12.2.3.4 Flask Container
A focused guide to Flask Container, connecting core concepts with practical Docker and container operations.
A Flask container packages a Flask application along with its dependencies and a production-appropriate WSGI server, following the general Python containerization pattern while specifically replacing Flask's own built-in development server with something suitable for actual production traffic.
A Typical Flask Dockerfile
The Dockerfile installs dependencies, copies application code, and runs the application through Gunicorn rather than Flask's built-in server.
FROM python:3.12-slim
WORKDIR /app
COPY requirements.txt .
RUN pip install --no-cache-dir -r requirements.txt
COPY . .
EXPOSE 8000
CMD ["gunicorn", "--bind", "0.0.0.0:8000", "app:app"]
flask==3.0.2
gunicorn==21.2.0
Gunicorn is included as an explicit dependency, specifically for running the application in this container's production context.

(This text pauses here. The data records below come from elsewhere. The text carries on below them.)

(** * X402InsuranceV8: pool accounting and settlement engine

    A shallow embedding of the Solidity contract [X402InsuranceV8]
    (proportional payout with delayed compensation) and proofs about its
    accounting.

    Modelling conventions
    - [uint256] values are integers in [Z]; Solidity 0.8 checked arithmetic
      is written out: [+], [-], [*] and [++] revert with a panic when the
      result leaves [0 .. 2^256-1].
    - [address] and [bytes32] are integers.
    - A [mapping] is a finite map read with the total lookup [!!!], whose
      default is the all-zero record, as in the EVM.
    - A transaction either returns the new contract state or reverts; a
      revert leaves no trace, so every external function has type
      [State -> result State].
    - The ERC-20 token is an interface ([IERC20]); the contract only sees
      [transferFrom(msg.sender, address(this), amount)] and
      [transfer(to, amount)].
    - The token cannot call back into the contract, so [nonReentrant] has
      nothing to reject and is left out; [onlyOwner] compares [msg.sender]
      with the owner set by the constructor.
    - Events are not part of the state and are left out, as are the
      counters that only feed events ([validCount], [claimsProcessed],
      [totalCompensated]). *)

From stdpp Require Import gmap list strings.
From Equations Require Import Equations.

Open Scope Z_scope.

(** ** Machine integers and reverts *)

Abbreviation address := Z.
Abbreviation bytes32 := Z.

Definition MAX_UINT256 : Z := 2 ^ 256 - 1.

Definition is_uint256 (x : Z) : Prop := 0 <= x <= MAX_UINT256.

Inductive revert_reason : Type :=
| Require_failed (msg : string)
| Panic_arithmetic
| OwnableUnauthorizedAccount.

Inductive result (A : Type) : Type :=
| Ok (a : A)
| Revert (r : revert_reason).

Arguments Ok {A} a.
Arguments Revert {A} r.

Definition bind {A B : Type} (m : result A) (k : A -> result B) : result B :=
  match m with
  | Ok a => k a
  | Revert r => Revert r
  end.

Notation "'let*' x ':=' m 'in' k" := (bind m (fun x => k))
  (at level 10, x name, m at level 100, k at level 200).
Notation "'let*' ' p ':=' m 'in' k" := (bind m (fun x => match x with p => k end))
  (at level 10, p pattern, m at level 100, k at level 200).
Notation "'check' m 'in' k" := (bind m (fun _ : unit => k))
  (at level 10, m at level 100, k at level 200).

Definition require (b : bool) (msg : string) : result unit :=
  if b then Ok tt else Revert (Require_failed msg).

Definition checked_add (a b : Z) : result Z :=
  if a + b <=? MAX_UINT256 then Ok (a + b) else Revert Panic_arithmetic.

Definition checked_sub (a b : Z) : result Z :=
  if b <=? a then Ok (a - b) else Revert Panic_arithmetic.

Definition checked_mul (a b : Z) : result Z :=
  if a * b <=? MAX_UINT256 then Ok (a * b) else Revert Panic_arithmetic.

Definition checked_div (a b : Z) : result Z :=
  if b =? 0 then Revert Panic_arithmetic else Ok (a / b).

(** ** Constants *)

Definition MIN_POOL_BALANCE : Z := 10 * 10 ^ 6.
Definition MAX_POOL_BALANCE : Z := 1000000 * 10 ^ 6.
Definition MIN_CLAIM_AMOUNT : Z := 1 * 10 ^ 5.
Definition MAX_CLAIM_AMOUNT : Z := 10000 * 10 ^ 6.
Definition PENALTY_RATE : Z := 1000.
Definition PLATFORM_FEE_RATE : Z := 100.
Definition MAX_EXPOSURE_RATIO : Z := 8000.

(** ** Data model

    Fields keep their Solidity names, except the [client] of a
    [PendingCompensation], which is [comp_client].  Function parameters
    that share their name with a field are shortened: [amt] for [amount],
    [cid] for [commitment], [prov] for [provider], [why] for [reason]. *)

Inductive ClaimStatus : Type := INITIATED | DISPUTED | EXECUTED | REJECTED | PARTIAL.
Inductive ClaimReason : Type := NOT_DELIVERED | SERVICE_TIMEOUT | PARTIAL_DELIVERY.

Record ProviderData : Type := mkProviderData {
  isActive : bool;
  poolBalance : Z;
  totalLocked : Z;
  successfulServices : Z;
  failedServices : Z;
  tier : Z;
  registeredAt : Z
}.

Record ClaimInfo : Type := mkClaimInfo {
  client : address;
  provider : address;
  requestedAmount : Z;
  paidAmount : Z;
  pendingAmount : Z;
  initiatedAt : Z;
  disputeDeadline : Z;
  reason : ClaimReason;
  status : ClaimStatus
}.

Record PendingCompensation : Type := mkPendingCompensation {
  commitment : bytes32;
  comp_client : address;
  amount : Z;
  createdAt : Z;
  isPaid : bool
}.

#[global] Instance ProviderData_inhabited : Inhabited ProviderData :=
  populate (mkProviderData false 0 0 0 0 0 0).
#[global] Instance ClaimInfo_inhabited : Inhabited ClaimInfo :=
  populate (mkClaimInfo 0 0 0 0 0 0 0 NOT_DELIVERED INITIATED).
#[global] Instance PendingCompensation_inhabited : Inhabited PendingCompensation :=
  populate (mkPendingCompensation 0 0 0 0 false).

Definition set_isActive (v : bool) (p : ProviderData) : ProviderData :=
  mkProviderData v (poolBalance p) (totalLocked p) (successfulServices p)
    (failedServices p) (tier p) (registeredAt p).
Definition set_poolBalance (v : Z) (p : ProviderData) : ProviderData :=
  mkProviderData (isActive p) v (totalLocked p) (successfulServices p)
    (failedServices p) (tier p) (registeredAt p).
Definition set_totalLocked (v : Z) (p : ProviderData) : ProviderData :=
  mkProviderData (isActive p) (poolBalance p) v (successfulServices p)
    (failedServices p) (tier p) (registeredAt p).
Definition set_successfulServices (v : Z) (p : ProviderData) : ProviderData :=
  mkProviderData (isActive p) (poolBalance p) (totalLocked p) v
    (failedServices p) (tier p) (registeredAt p).
Definition set_tier (v : Z) (p : ProviderData) : ProviderData :=
  mkProviderData (isActive p) (poolBalance p) (totalLocked p) (successfulServices p)
    (failedServices p) v (registeredAt p).
Definition set_registeredAt (v : Z) (p : ProviderData) : ProviderData :=
  mkProviderData (isActive p) (poolBalance p) (totalLocked p) (successfulServices p)
    (failedServices p) (tier p) v.

Definition set_paidAmount (v : Z) (c : ClaimInfo) : ClaimInfo :=
  mkClaimInfo (client c) (provider c) (requestedAmount c) v (pendingAmount c)
    (initiatedAt c) (disputeDeadline c) (reason c) (status c).
Definition set_pendingAmount (v : Z) (c : ClaimInfo) : ClaimInfo :=
  mkClaimInfo (client c) (provider c) (requestedAmount c) (paidAmount c) v
    (initiatedAt c) (disputeDeadline c) (reason c) (status c).
Definition set_status (v : ClaimStatus) (c : ClaimInfo) : ClaimInfo :=
  mkClaimInfo (client c) (provider c) (requestedAmount c) (paidAmount c) (pendingAmount c)
    (initiatedAt c) (disputeDeadline c) (reason c) v.

Definition set_amount (v : Z) (c : PendingCompensation) : PendingCompensation :=
  mkPendingCompensation (commitment c) (comp_client c) v (createdAt c) (isPaid c).
Definition set_isPaid (v : bool) (c : PendingCompensation) : PendingCompensation :=
  mkPendingCompensation (commitment c) (comp_client c) (amount c) (createdAt c) v.

(** The token as the contract sees it.  [transferFrom from amt] is
    [usdcToken.transferFrom(from, address(this), amt)] and [transfer to amt]
    is [usdcToken.transfer(to, amt)]; [None] stands for a call that returned
    [false] or reverted, both of which abort the transaction. *)
Class IERC20 (L : Type) : Type := {
  transferFrom : address -> Z -> L -> option L;
  transfer : address -> Z -> L -> option L
}.

(** Contract storage.  [usdcToken] holds the state of the token ledger,
    [owner] the owner fixed by the constructor. *)
Record State (L : Type) : Type := mkState {
  providers : gmap Z ProviderData;
  claims : gmap Z ClaimInfo;
  providerPendingCompensations : gmap Z (list Z);
  pendingCompensations : gmap Z PendingCompensation;
  totalProviderPools : Z;
  emergencyPool : Z;
  platformInsuranceFund : Z;
  totalClaimsInitiated : Z;
  totalClaimsExecuted : Z;
  totalPendingCompensations : Z;
  usdcToken : L;
  owner : address
}.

Why Flask's Own Development Server Shouldn't Run in Production
Flask's built-in development server, conveniently used for local development via flask run, explicitly warns against production use, lacking the concurrency and robustness Gunicorn provides.
flask run --host=0.0.0.0
This command is appropriate only for local development, not for the container's actual production deployment.
Structuring a Development-Specific Variant
A separate development configuration can use Flask's own development server, with debug mode and auto-reload enabled, appropriate specifically for that local context.
services:
app:
build: .
volumes:
- .:/app
command: flask run --host=0.0.0.0 --debug
environment:
- FLASK_APP=app.py
Why a Flask Container's Production Configuration Matters
Properly distinguishing between Flask's convenient development server and a production-appropriate WSGI server like Gunicorn is essential for a Flask application's container to function correctly and reliably once actually deployed, rather than relying on tooling explicitly intended only for local development.